Anyway, as you seem to have tested without that too, I’m out of ideas. You could import the testdata when actually starting the container for the first time (using a custom ENTRYPOINT), but I feel that the RUN command to put it into the image should work too.

Thank you for your reply.
I really want to use the volume mount to implement mongodb persistence, but I need to understand the dockerfile mechanism first, because I have no experience before. So you can see that I used the volume field in the dockerfile, but I did not add -v to docker run command. :sweat_smile:
At present, my solution is that after the mongodb container is started, another service container remotely creates the core collections and basic documents through the network bridge.
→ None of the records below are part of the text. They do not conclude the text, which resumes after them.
(** * Leanify, ZIP container engine ([formats/zip.cpp])

    A shallow embedding of [Zip::Leanify] and the properties of the
    repacking it performs.

    The engine works in place on one caller-owned buffer through raw
    pointers, so the embedding uses a flat byte-addressed memory: an address
    is an integer, a pointer is an address, and the archive is the window
    [fp_, fp_ + size_).  [size_t] and pointer arithmetic is exact integer
    arithmetic; the 16- and 32-bit fields of the packed structs wrap when
    they are stored. *)

From Stdlib Require Import ZArith List Bool Lia Strings.Byte.
From Stdlib Require Import Sorting.Sorted Sorting.Permutation.
Import ListNotations.
Local Open Scope Z_scope.

(* ------------------------------------------------------------------ *)
(** ** Bytes and flat memory *)

Definition byte_to_Z (b : byte) : Z := Z.of_N (Byte.to_N b).

Definition byte_of_Z (z : Z) : byte :=
  match Byte.of_N (Z.to_N (z mod 256)) with
  | Some b => b
  | None => x00
  end.

(** Memory: every address holds a byte. *)
Definition mem := Z -> byte.

Definition read8 (m : mem) (p : Z) : Z := byte_to_Z (m p).

(** [*(uint16_t* )p] on a little-endian machine. *)
Definition read16 (m : mem) (p : Z) : Z :=
  read8 m p + 256 * read8 m (p + 1).

(** [*(uint32_t* )p]. *)
Definition read32 (m : mem) (p : Z) : Z :=
  read16 m p + 65536 * read16 m (p + 2).

Definition write8 (m : mem) (p v : Z) : mem :=
  fun a => if a =? p then byte_of_Z v else m a.

Definition write16 (m : mem) (p v : Z) : mem :=
  write8 (write8 m p v) (p + 1) (v / 256).

Definition write32 (m : mem) (p v : Z) : mem :=
  write16 (write16 m p v) (p + 2) (v / 65536).

(** The [n] bytes at [p, p + n). *)
Definition read_bytes (m : mem) (p : Z) (n : nat) : list byte :=
  map (fun i => m (p + Z.of_nat i)) (seq 0 n).

(** Store the bytes of [l] at [p, p + length l). *)
Definition write_bytes (m : mem) (p : Z) (l : list byte) : mem :=
  fun a =>
    if (p <=? a) && (a <? p + Z.of_nat (length l))
    then nth (Z.to_nat (a - p)) l x00
    else m a.

(** [memmove(dst, src, n)]: every byte of the destination gets the byte the
    source held before the call, so overlapping regions are fine.  [memcpy]
    is used by the source only with a scratch buffer or a struct as one
    side, or between regions the engine keeps apart; where both sides are in
    the archive it is given the same meaning. *)
Definition memmove (m : mem) (dst src n : Z) : mem :=
  fun a =>
    if (dst <=? a) && (a <? dst + n) then m (a - dst + src) else m a.
(** * Noughts and crosses: the board state and the alpha-beta agent

    A shallow embedding of [noughts_and_crosses.py]: the class
    [NoughtsAndCrosses] (board, [valid_move], [move], [winner], [actions],
    [__str__]), the classes [ABMinimaxAgent] ([next_move], [get_value]) and
    [HumanAgent] ([next_move]), and the functions [run_game],
    [yes_no_input] and [play].

    Of what is printed, the text [__str__] builds and the last line of
    [run_game] are kept; the rest reads no state and changes none. *)

From Stdlib Require Import ZArith Bool Lia Sorted.
From stdpp Require Import base option list gmap.

Local Open Scope Z_scope.

(** ** Exceptions and results *)

(** The exceptions the modelled code can raise.  [ValueError] is raised by
    [move] itself and by [int]; [IndexError] by numpy indexing, by indexing a
    list and by [random.choice]; [OverflowError] by numpy on an index from
    2^63 to 2^64 - 1; [EOFError] and [KeyboardInterrupt] by [input]. *)
Inductive exn : Type :=
| ValueError
| IndexError
| OverflowError
| EOFError
| KeyboardInterrupt.

Inductive result (A : Type) : Type :=
| Ok (a : A)
| Raise (e : exn).
Arguments Ok {A} a.
Arguments Raise {A} e.

Definition rbind {A B : Type} (m : result A) (k : A → result B) : result B :=
  match m with
  | Ok a => k a
  | Raise e => Raise e
  end.

Notation "'try' x <- m ; k" := (rbind m (fun x => k))
  (at level 10, x name, m at level 100, k at level 200).

(** ** Values of positions: Python numbers with [math.inf] *)

Inductive ext : Type := NInf | Fin (z : Z) | PInf.

Definition ext_leb (a b : ext) : bool :=
  match a, b with
  | NInf, _ => true
  | _, PInf => true
  | Fin x, Fin y => x <=? y
  | _, _ => false
  end.

Definition ext_ltb (a b : ext) : bool := negb (ext_leb b a).

Definition ext_eqb (a b : ext) : bool :=
  match a, b with
  | NInf, NInf => true
  | PInf, PInf => true
  | Fin x, Fin y => x =? y
  | _, _ => false
  end.

(** Python's [max(a, b)] returns [a] unless [b] is strictly larger, and
    [min(a, b)] returns [a] unless [b] is strictly smaller. *)
Definition ext_max (a b : ext) : ext := if ext_ltb a b then b else a.
Definition ext_min (a b : ext) : ext := if ext_ltb b a then b else a.

Definition ext_le (a b : ext) : Prop := ext_leb a b = true.
Definition ext_lt (a b : ext) : Prop := ext_ltb a b = true.

(** ** Symbols, cells and the 3x3 array *)

(** [NOUGHT] is ['O'] and [CROSS] is ['X']; [EMPTY] is [' '].  The attribute
    [next_player] only ever holds [CROSS] or [NOUGHT]: [__init__] sets it to
    [CROSS] and [move] rewrites it through [flip_player], whose values are
    those two. *)
Inductive player : Type := NOUGHT | CROSS.

Inductive cell : Type := EMPTY | Mark (p : player).

Definition player_eqb (p q : player) : bool :=
  match p, q with
  | NOUGHT, NOUGHT | CROSS, CROSS => true
  | _, _ => false
  end.

Definition cell_eqb (a b : cell) : bool :=
  match a, b with
  | EMPTY, EMPTY => true
  | Mark p, Mark q => player_eqb p q
  | _, _ => false
  end.

(** [self.flip_player = {CROSS: NOUGHT, NOUGHT: CROSS}] *)
Definition flip_player (p : player) : player :=
  match p with
  | CROSS => NOUGHT
  | NOUGHT => CROSS
  end.

(** A valid position along one axis of the array. *)
Inductive idx : Type := I0 | I1 | I2.

Definition Z_of_idx (i : idx) : Z :=
  match i with I0 => 0 | I1 => 1 | I2 => 2 end.

(** [range(3)] *)
Definition range3 : list idx := [I0; I1; I2].

(** One axis of length three. *)
Record vec3 (A : Type) : Type := V3 { v0 : A; v1 : A; v2 : A }.
Arguments V3 {A} v0 v1 v2.
Arguments v0 {A} v.
Arguments v1 {A} v.
Arguments v2 {A} v.

Definition vget {A : Type} (v : vec3 A) (i : idx) : A :=
  match i with I0 => v0 v | I1 => v1 v | I2 => v2 v end.

Definition vset {A : Type} (v : vec3 A) (i : idx) (a : A) : vec3 A :=
  match i with
  | I0 => V3 a (v1 v) (v2 v)
  | I1 => V3 (v0 v) a (v2 v)
  | I2 => V3 (v0 v) (v1 v) a
  end.

Definition vmap {A B : Type} (f : A → B) (v : vec3 A) : vec3 B :=
  V3 (f (v0 v)) (f (v1 v)) (f (v2 v)).

Definition vlist {A : Type} (v : vec3 A) : list A := [v0 v; v1 v; v2 v].

(** The array built by [np.array([[EMPTY for _ in range(3)] for _ in range(3)])]:
    three rows of three cells; its shape never changes. *)
Definition grid : Type := vec3 (vec3 cell).

Definition get2 {A : Type} (g : vec3 (vec3 A)) (r c : idx) : A := vget (vget g r) c.

Definition set2 {A : Type} (g : vec3 (vec3 A)) (r c : idx) (a : A) : vec3 (vec3 A) :=
  vset g r (vset (vget g r) c a).

(** [g[i, :]] and [g[:, i]] *)
Definition row_slice {A : Type} (g : vec3 (vec3 A)) (i : idx) : vec3 A := vget g i.
Definition col_slice {A : Type} (g : vec3 (vec3 A)) (i : idx) : vec3 A :=
  vmap (fun r => vget r i) g.

(** The cells in memory order (row after row). *)
Definition cells (g : grid) : list cell := vlist (v0 g) ++ vlist (v1 g) ++ vlist (v2 g).

(** How numpy reads a Python integer given as an index, before it looks at
    the array.  One that fits the index type (64 bits, signed) is taken as it
    is.  One from 2^63 to 2^64 - 1 is read as an unsigned 64-bit scalar, and
    turning that into the index type raises [OverflowError].  Any other is
    read as an object, which numpy refuses as an index: [IndexError].  The
    numbers below are -2^63, 2^63 and 2^64. *)
Definition as_intp (i : Z) : result Z :=
  if (-9223372036854775808 <=? i) && (i <? 9223372036854775808) then Ok i
  else if (9223372036854775808 <=? i) && (i <? 18446744073709551616)
  then Raise OverflowError
  else Raise IndexError.
Arguments as_intp : simpl never.
(** * Astro optimizer: detection, safe rewrites, backups and preload markup

    A shallow embedding of the four Python scripts of the optimizer

    - [apply_optimizations.py]: the rewrite rules, [backup_file],
      [optimize_file] and [optimize_project];
    - [analyze.py]: [Finding], the seven analyzers and [analyze_project];
    - [detect_js_patterns.py]: [analyze_file] and [analyze_project];
    - [generate_preloads.py]: the three extractors, [generate_preload_html]
      and [analyze_project];

    followed by the properties the specification states about them (C1 to
    C10) and by further properties of the code (X1 to X26).

    Text is a list of 8-bit characters (code points below 256).  Case folding
    ([str.lower], [re.IGNORECASE]) is the ASCII one, which agrees with Python
    on every comparison against the ASCII needles and patterns used by the
    scripts. *)

From Stdlib Require Import Ascii String.
From stdpp Require Import base option list strings gmap.

(* ===================================================================== *)
(** * Text *)
(* ===================================================================== *)

Abbreviation str := (list ascii).

(** A literal of the source, as a character list. *)
Definition txt (s : string) : str := list_ascii_of_string s.
Arguments txt : simpl never.

(** The double quote character. *)
Definition dq : ascii := ascii_of_nat 34.
(** The single quote character. *)
Definition sq : ascii := ascii_of_nat 39.
(** The line feed. *)
Definition nl : ascii := ascii_of_nat 10.

(** [c.lower()] on one character. *)
Definition lower_char (c : ascii) : ascii :=
  let n := nat_of_ascii c in
  if (65 <=? n) && (n <=? 90) then ascii_of_nat (n + 32) else c.

(** [s.lower()] *)
Definition lower (s : str) : str := map lower_char s.

(** [s.startswith(p)] *)
Fixpoint startswith (p s : str) : bool :=
  match p, s with
  | [], _ => true
  | a :: p', b :: s' => bool_decide (a = b) && startswith p' s'
  | _ :: _, [] => false
  end.

(** [s.endswith(p)] *)
Definition endswith (p s : str) : bool :=
  startswith (reverse p) (reverse s).

(** [needle in hay] *)
Fixpoint contains (needle hay : str) : bool :=
  startswith needle hay ||
  match hay with
  | [] => false
  | _ :: hay' => contains needle hay'
  end.

(** [s[:-n]] for a positive [n] *)
Definition drop_last (n : nat) (s : str) : str := take (length s - n) s.

(** [s.count(c)] for a single character *)
Definition count_char (c : ascii) (s : str) : nat :=
  length (filter (λ x, x = c) s).

(** [sep.join(parts)] *)
Fixpoint join (sep : str) (parts : list str) : str :=
  match parts with
  | [] => []
  | [p] => p
  | p :: rest => p ++ sep ++ join sep rest
  end.

(** [any(ind in s for ind in inds)] *)
Definition any_in (inds : list str) (s : str) : bool :=
  existsb (λ ind, contains ind s) inds.

(* ===================================================================== *)
(** * Regular expressions

    The fragment of Python's [re] syntax the scripts use: literals, character
    sets, [\s], concatenation, ordered alternation, greedy [*], [+] and [?],
    and numbered capture groups.  Every repetition in the scripts' patterns
    is over a single character class, which is what [Star] and [Plus] take.
    Matching is the backtracking search of [re]: alternatives in order,
    greedy repetitions longest first. *)
(* ===================================================================== *)

Module Re.

Inductive cclass :=
| Chr (c : ascii)          (** a literal character *)
| OneOf (cs : list ascii)  (** [[...]] *)
| NoneOf (cs : list ascii) (** [[^...]] *)
| Space                    (** [\s] *)
| NoneOfNorSpace (cs : list ascii). (** [[^...\s]] *)

Inductive regex :=
| Eps
| One (c : cclass)
| Str (s : str)            (** a literal string *)
| Seq (r1 r2 : regex)
| Alt (r1 r2 : regex)
| Star (c : cclass)        (** [c*], greedy *)
| Plus (c : cclass)        (** [c+], greedy *)
| Opt (r : regex)          (** [r?], greedy *)
| Group (n : nat) (r : regex). (** the [n]-th capturing group *)

(** Concatenation and alternation of several parts. *)
Definition cat (rs : list regex) : regex := foldr Seq Eps rs.
Fixpoint alts (rs : list regex) : regex :=
  match rs with
  | [] => Eps
  | [r] => r
  | r :: rs' => Alt r (alts rs')
  end.

(** Unicode whitespace below code point 256, as [\s] matches on [str]. *)
Definition is_space (c : ascii) : bool :=
  let n := nat_of_ascii c in
  ((9 <=? n) && (n <=? 13)) || ((28 <=? n) && (n <=? 32))
  || (n =? 133) || (n =? 160).

Section Matching.
(** [re.IGNORECASE] *)
Variable ignorecase : bool.

Definition fold_case (c : ascii) : ascii :=
  if ignorecase then lower_char c else c.

Definition char_eqb (a b : ascii) : bool :=
  bool_decide (fold_case a = fold_case b).

Definition in_class (cl : cclass) (c : ascii) : bool :=
  match cl with
  | Chr a => char_eqb a c
  | OneOf cs => existsb (λ a, char_eqb a c) cs
  | NoneOf cs => negb (existsb (λ a, char_eqb a c) cs)
  | Space => is_space c
  | NoneOfNorSpace cs =>
      negb (existsb (λ a, char_eqb a c) cs || is_space c)
  end.

(** Captured groups, most recent first. *)
Definition captures := list (nat * str).

Section Run.
Context {R : Type}.

(** Match the literal [p] at the head of [s]. *)
Fixpoint run_str (p s : str) (k : str → option R) : option R :=
  match p with
  | [] => k s
  | a :: p' =>
      match s with
      | b :: s' => if char_eqb a b then run_str p' s' k else None
      | [] => None
      end
  end.

(** Greedy [c*]: the longest run first, then shorter ones. *)
Fixpoint run_star (cl : cclass) (s : str) (k : str → option R)
  : option R :=
  match s with
  | c :: s' =>
      if in_class cl c then
        match run_star cl s' k with
        | Some x => Some x
        | None => k s
        end
      else k s
  | [] => k []
  end.

(** [run r s caps k]: match [r] at the head of [s], then continue with
    [k] on the rest; [None] makes the matcher backtrack. *)
Fixpoint run (r : regex) (s : str) (caps : captures)
    (k : str → captures → option R) : option R :=
  match r with
  | Eps => k s caps
  | One cl =>
      match s with
      | c :: s' => if in_class cl c then k s' caps else None
      | [] => None
      end
  | Str p => run_str p s (λ s', k s' caps)
  | Seq r1 r2 => run r1 s caps (λ s' caps', run r2 s' caps' k)
  | Alt r1 r2 =>
      match run r1 s caps k with
      | Some x => Some x
      | None => run r2 s caps k
      end
  | Star cl => run_star cl s (λ s', k s' caps)
  | Plus cl =>
      match s with
      | c :: s' =>
          if in_class cl c then run_star cl s' (λ s'', k s'' caps)
          else None
      | [] => None
      end
  | Opt r1 =>
      match run r1 s caps k with
      | Some x => Some x
      | None => k s caps
      end
  | Group n r1 =>
      run r1 s caps
        (λ s' caps', k s' ((n, take (length s - length s') s) :: caps'))
  end.
End Run.

(** A match object: the matched text and the groups. *)
Record mobj := Mobj { group0 : str; groups : captures }.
The script, includes dockerfile building and micro service initialization, seems to meet our project requirements normally now.
But I still want to know what is wrong with my previous operation.

Are you now saying you’re not sure about your earlier:

I’d start with reading the Dockerfile reference, which explains for an example:

[…] causes docker run to create a new mount point at /myvol and copy the greeting file into the newly created volume.

I’d interpret that as: a volume is being created at runtime regardless using -v or not. But I may be wrong.

More interesting, it also says:

Changing the volume from within the Dockerfile: If any build steps change the data within the volume after it has been declared, those changes will be discarded.

As you have VOLUME /data/db almost on top in your Dockerfile, I guess that explains your problems for the test cases where you did use VOLUME. (But not for your “In my early tests, I did not use the volume field, but the test db was not successfully imported into mongodb.”)

(Aside: I’ve never used VOLUME. And when not using VOLUME when creating the image, one can surely still use docker run -v to mount any part of the container’s file system to a volume.)

It is an important message, and I will use Volume correctly in future building:

Changing the volume from within the Dockerfile : If any build steps change the data within the volume after it has been declared, those changes will be discarded.

In my early tests means that I used dockerfile without adding Volume field,and executed docker run without -v, but when I called bin/bash to access the docker, /data/db had no data.